> _WORK TO BE COMPLETED_
Restate word for word the entries below, starting with the line with "let '(rate, ok)" and continuing through the line with "match encode b". Include both of those lines and no others.

[Stored items]
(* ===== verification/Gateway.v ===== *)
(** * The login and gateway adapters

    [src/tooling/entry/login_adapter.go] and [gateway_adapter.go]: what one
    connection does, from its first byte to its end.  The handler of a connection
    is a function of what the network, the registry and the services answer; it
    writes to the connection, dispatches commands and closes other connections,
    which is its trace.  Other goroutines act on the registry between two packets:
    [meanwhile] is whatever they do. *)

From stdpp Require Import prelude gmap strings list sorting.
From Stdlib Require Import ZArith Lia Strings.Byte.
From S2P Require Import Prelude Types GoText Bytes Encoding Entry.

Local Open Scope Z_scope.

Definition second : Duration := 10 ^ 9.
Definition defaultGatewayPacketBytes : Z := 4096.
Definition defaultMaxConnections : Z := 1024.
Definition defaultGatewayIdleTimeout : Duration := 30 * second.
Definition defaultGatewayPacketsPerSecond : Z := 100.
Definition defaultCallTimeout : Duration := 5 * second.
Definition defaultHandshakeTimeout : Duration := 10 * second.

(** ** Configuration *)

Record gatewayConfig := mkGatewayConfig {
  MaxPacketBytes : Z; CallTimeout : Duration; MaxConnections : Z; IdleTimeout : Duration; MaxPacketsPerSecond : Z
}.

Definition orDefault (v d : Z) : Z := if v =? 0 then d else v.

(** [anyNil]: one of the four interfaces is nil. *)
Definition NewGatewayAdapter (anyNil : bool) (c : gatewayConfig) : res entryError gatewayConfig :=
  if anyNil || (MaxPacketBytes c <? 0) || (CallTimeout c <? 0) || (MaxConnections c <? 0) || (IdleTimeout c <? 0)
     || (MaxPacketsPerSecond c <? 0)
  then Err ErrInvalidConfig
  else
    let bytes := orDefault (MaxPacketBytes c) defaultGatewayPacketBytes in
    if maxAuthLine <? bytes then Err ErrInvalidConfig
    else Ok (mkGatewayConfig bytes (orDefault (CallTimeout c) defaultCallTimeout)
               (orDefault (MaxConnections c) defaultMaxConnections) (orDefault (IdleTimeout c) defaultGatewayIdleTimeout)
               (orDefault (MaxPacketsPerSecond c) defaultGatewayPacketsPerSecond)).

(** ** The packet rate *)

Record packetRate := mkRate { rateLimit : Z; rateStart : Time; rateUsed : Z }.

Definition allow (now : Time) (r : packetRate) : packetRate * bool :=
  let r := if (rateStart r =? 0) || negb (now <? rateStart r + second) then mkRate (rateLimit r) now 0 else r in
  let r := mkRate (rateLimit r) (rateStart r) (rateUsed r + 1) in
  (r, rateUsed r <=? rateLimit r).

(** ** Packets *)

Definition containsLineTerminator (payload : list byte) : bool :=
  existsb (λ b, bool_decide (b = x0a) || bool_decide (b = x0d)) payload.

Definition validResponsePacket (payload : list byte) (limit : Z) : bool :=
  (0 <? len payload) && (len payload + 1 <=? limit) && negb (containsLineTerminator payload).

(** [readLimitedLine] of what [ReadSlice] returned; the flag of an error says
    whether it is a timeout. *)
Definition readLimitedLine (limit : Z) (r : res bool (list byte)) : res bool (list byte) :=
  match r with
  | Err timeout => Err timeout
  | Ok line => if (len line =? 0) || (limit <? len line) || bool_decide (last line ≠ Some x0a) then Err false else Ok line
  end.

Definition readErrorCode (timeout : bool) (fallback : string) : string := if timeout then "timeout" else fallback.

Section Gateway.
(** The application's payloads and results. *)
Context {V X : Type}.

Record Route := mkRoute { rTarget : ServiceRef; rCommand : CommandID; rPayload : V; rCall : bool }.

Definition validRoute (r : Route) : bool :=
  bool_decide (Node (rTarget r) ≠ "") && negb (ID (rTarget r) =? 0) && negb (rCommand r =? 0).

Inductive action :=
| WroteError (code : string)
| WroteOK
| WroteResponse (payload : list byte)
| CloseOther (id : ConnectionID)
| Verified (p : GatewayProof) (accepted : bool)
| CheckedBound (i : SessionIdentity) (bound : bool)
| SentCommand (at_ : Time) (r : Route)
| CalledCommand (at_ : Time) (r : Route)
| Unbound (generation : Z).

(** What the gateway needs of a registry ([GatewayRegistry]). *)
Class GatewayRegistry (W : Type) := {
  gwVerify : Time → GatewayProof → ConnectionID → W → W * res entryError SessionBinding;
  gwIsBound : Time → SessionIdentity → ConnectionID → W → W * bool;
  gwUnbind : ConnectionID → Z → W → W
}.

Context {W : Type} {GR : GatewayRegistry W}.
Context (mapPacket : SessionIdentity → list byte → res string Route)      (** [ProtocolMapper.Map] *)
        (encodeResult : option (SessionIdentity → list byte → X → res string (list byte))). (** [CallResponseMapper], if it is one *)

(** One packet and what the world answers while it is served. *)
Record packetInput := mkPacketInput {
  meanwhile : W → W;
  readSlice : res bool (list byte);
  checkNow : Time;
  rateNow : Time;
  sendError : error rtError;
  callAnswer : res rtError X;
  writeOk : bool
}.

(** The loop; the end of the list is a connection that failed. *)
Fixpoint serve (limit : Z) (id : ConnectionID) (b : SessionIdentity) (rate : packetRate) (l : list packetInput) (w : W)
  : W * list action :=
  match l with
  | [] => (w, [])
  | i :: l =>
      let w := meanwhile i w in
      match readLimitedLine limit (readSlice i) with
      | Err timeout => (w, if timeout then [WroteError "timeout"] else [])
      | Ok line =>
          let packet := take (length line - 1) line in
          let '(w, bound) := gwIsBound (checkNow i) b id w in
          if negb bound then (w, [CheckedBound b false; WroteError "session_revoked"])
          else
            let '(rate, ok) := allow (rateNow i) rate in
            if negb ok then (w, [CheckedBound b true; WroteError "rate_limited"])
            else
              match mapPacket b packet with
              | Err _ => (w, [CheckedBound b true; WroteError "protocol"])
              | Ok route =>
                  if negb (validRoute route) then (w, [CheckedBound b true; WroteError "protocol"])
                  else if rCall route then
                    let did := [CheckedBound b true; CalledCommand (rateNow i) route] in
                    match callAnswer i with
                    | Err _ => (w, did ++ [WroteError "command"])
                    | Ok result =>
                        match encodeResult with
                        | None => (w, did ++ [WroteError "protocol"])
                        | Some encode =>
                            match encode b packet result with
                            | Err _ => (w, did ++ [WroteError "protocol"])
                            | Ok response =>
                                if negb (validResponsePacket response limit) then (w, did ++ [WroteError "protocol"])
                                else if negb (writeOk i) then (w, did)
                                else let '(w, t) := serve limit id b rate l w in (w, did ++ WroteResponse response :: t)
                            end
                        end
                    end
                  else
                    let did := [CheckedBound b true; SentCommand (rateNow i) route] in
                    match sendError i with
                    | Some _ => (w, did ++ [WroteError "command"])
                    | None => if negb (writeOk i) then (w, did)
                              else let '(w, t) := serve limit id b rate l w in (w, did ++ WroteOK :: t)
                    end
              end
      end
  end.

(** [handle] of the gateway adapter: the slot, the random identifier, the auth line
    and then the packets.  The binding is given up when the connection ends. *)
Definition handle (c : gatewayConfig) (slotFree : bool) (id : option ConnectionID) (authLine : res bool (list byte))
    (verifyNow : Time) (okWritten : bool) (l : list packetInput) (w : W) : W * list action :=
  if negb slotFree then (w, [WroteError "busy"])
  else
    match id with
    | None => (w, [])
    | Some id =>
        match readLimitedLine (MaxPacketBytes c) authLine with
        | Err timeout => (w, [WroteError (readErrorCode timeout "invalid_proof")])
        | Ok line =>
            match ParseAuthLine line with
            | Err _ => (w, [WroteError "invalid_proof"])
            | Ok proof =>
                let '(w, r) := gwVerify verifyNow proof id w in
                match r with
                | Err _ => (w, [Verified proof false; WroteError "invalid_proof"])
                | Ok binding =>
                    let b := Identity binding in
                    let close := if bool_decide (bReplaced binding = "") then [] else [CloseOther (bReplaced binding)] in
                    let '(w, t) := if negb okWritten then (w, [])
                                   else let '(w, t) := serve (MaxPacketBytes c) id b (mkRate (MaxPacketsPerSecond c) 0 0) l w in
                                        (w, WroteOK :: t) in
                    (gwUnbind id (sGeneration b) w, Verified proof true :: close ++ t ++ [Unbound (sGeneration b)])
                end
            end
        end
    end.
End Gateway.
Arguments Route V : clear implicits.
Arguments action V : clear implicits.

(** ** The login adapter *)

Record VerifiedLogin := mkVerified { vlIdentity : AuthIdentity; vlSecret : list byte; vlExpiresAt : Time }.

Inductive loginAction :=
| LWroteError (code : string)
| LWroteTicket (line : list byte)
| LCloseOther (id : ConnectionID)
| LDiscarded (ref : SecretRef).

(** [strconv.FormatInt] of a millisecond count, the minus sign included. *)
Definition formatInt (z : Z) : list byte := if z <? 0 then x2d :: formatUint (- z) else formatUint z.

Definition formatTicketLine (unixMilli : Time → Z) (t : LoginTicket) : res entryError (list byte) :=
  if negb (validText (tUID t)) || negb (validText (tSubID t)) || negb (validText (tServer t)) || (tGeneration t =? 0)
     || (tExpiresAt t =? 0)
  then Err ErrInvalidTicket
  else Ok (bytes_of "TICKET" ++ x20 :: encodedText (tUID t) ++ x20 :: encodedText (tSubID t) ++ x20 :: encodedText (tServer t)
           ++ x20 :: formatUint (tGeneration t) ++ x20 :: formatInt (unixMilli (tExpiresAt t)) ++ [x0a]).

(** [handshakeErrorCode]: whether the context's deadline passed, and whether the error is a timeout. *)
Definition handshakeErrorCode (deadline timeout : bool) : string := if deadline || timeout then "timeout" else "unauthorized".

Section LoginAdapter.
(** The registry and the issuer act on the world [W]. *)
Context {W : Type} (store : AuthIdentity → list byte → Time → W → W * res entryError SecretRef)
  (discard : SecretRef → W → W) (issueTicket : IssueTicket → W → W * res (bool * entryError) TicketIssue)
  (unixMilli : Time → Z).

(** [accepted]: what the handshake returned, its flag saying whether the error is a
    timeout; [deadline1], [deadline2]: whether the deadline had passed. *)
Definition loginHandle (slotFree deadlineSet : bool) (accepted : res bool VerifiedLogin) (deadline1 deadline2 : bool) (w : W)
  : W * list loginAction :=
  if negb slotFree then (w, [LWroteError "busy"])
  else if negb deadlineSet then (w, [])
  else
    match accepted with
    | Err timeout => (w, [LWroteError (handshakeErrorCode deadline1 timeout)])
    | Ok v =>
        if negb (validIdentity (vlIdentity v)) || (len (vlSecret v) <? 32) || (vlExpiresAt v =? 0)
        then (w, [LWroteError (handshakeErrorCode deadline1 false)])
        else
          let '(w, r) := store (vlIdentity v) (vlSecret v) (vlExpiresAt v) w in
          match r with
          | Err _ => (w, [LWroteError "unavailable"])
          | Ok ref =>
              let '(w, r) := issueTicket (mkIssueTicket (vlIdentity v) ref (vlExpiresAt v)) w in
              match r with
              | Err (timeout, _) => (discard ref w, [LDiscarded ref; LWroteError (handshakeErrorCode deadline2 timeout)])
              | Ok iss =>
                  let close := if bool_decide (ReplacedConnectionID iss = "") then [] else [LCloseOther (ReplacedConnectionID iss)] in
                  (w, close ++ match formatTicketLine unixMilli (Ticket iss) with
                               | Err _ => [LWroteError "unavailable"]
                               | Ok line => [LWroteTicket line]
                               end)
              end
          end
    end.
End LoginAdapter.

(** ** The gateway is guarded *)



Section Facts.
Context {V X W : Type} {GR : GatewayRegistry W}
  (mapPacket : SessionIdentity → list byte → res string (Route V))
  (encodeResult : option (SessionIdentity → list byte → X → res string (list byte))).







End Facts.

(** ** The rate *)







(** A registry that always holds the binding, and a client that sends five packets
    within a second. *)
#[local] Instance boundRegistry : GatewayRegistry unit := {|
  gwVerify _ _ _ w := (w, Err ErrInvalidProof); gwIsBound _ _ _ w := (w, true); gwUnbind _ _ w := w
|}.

--

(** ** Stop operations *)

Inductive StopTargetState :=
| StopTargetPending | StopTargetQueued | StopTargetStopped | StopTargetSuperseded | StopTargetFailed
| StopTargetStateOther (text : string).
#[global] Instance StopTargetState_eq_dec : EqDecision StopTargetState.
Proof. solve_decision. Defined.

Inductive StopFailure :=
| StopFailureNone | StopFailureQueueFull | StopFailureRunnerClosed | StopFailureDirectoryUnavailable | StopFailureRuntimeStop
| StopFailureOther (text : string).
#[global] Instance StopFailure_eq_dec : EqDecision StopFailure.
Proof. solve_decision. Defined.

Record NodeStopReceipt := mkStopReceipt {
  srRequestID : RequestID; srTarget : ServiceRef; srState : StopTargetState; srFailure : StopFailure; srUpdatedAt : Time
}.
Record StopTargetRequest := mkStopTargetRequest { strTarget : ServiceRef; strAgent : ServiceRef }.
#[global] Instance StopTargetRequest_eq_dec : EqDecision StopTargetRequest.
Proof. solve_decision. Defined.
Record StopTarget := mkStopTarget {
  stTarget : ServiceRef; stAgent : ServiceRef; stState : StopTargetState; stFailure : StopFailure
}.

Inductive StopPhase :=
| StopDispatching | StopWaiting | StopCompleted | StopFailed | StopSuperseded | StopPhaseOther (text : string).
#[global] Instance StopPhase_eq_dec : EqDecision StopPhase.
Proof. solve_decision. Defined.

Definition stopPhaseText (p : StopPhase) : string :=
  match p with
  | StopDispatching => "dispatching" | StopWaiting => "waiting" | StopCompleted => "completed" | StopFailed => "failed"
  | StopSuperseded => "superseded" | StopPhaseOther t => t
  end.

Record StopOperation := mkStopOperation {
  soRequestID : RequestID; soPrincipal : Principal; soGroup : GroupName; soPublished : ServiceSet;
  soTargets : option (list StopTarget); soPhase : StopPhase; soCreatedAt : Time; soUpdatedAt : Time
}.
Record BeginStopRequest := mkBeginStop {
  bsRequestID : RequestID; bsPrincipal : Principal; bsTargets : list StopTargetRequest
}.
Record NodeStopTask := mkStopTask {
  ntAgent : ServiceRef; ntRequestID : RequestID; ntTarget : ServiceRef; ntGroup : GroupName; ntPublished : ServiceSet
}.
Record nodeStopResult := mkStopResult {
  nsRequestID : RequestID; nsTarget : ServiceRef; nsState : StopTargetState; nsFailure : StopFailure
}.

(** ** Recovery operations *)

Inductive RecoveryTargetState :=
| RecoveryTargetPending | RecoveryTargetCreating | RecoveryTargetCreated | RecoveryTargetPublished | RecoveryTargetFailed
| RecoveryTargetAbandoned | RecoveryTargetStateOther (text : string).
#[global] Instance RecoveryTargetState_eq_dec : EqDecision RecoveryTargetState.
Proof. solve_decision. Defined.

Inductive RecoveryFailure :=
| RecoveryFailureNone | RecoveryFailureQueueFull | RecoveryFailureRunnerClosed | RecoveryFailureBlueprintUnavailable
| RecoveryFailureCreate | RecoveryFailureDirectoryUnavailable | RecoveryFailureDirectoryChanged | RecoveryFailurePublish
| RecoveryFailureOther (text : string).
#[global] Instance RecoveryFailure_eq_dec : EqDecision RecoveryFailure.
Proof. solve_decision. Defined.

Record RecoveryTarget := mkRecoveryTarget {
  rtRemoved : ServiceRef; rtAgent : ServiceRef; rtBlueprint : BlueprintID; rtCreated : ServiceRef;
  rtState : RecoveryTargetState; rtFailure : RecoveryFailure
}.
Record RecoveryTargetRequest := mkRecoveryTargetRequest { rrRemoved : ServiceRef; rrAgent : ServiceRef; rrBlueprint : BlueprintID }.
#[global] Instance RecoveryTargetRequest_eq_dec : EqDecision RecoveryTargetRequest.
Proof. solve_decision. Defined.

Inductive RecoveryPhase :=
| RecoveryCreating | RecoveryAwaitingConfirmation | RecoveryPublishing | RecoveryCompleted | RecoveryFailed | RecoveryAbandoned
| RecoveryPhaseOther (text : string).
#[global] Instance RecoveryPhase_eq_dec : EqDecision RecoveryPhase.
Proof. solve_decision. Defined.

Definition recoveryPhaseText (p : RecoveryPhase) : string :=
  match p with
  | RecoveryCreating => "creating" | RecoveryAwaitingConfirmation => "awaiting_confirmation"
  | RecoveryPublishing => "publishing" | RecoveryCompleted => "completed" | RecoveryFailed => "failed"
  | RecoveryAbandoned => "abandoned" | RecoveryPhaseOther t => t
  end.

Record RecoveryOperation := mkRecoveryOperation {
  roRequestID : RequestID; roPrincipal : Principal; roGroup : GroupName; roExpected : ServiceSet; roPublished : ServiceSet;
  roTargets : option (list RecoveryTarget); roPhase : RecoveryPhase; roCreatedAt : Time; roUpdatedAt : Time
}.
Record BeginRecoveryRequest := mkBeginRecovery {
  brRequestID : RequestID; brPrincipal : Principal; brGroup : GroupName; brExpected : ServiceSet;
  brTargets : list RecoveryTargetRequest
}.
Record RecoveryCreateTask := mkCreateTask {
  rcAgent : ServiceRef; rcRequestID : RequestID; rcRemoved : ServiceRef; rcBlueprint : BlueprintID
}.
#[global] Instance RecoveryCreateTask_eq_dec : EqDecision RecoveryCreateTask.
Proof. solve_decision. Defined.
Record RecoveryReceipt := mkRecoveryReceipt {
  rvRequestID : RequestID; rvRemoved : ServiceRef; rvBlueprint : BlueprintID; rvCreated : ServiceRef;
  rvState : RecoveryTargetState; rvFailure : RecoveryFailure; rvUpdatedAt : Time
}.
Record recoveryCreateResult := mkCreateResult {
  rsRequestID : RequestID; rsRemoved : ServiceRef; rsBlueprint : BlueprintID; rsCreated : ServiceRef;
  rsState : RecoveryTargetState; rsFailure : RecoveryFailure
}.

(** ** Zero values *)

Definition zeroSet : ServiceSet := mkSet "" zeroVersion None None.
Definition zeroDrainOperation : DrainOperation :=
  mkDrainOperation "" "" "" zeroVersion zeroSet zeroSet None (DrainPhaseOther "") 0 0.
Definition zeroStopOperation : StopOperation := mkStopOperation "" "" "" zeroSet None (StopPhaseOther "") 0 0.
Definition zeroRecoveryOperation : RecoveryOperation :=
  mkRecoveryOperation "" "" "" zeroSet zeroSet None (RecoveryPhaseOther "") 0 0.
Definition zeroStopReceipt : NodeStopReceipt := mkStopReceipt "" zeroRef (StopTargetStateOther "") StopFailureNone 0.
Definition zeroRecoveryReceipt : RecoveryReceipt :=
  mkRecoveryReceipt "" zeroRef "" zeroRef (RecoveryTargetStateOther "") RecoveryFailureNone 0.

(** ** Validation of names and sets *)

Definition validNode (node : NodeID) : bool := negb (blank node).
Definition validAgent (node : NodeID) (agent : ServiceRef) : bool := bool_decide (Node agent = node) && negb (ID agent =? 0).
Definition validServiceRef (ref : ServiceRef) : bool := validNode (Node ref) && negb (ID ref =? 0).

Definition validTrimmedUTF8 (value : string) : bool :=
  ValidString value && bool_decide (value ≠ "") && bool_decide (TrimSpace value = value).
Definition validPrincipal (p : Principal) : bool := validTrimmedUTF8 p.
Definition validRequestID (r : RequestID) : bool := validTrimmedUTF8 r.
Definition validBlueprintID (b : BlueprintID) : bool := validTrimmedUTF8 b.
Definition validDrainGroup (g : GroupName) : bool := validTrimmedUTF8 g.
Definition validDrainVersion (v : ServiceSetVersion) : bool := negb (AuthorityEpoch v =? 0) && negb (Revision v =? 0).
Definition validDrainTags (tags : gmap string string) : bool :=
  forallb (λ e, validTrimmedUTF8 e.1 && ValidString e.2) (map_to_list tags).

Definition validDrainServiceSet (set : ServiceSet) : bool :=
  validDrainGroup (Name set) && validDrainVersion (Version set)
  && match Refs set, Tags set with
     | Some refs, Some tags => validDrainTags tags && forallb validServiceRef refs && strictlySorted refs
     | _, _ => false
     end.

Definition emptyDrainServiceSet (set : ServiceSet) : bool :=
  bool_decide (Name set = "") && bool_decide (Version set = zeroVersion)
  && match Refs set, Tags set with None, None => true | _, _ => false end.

> _OUTPUT_
            let '(rate, ok) := allow (rateNow i) rate in
            if negb ok then (w, [CheckedBound b true; WroteError "rate_limited"])
            else
              match mapPacket b packet with
              | Err _ => (w, [CheckedBound b true; WroteError "protocol"])
              | Ok route =>
                  if negb (validRoute route) then (w, [CheckedBound b true; WroteError "protocol"])
                  else if rCall route then
                    let did := [CheckedBound b true; CalledCommand (rateNow i) route] in
                    match callAnswer i with
                    | Err _ => (w, did ++ [WroteError "command"])
                    | Ok result =>
                        match encodeResult with
                        | None => (w, did ++ [WroteError "protocol"])
                        | Some encode =>
                            match encode b packet result with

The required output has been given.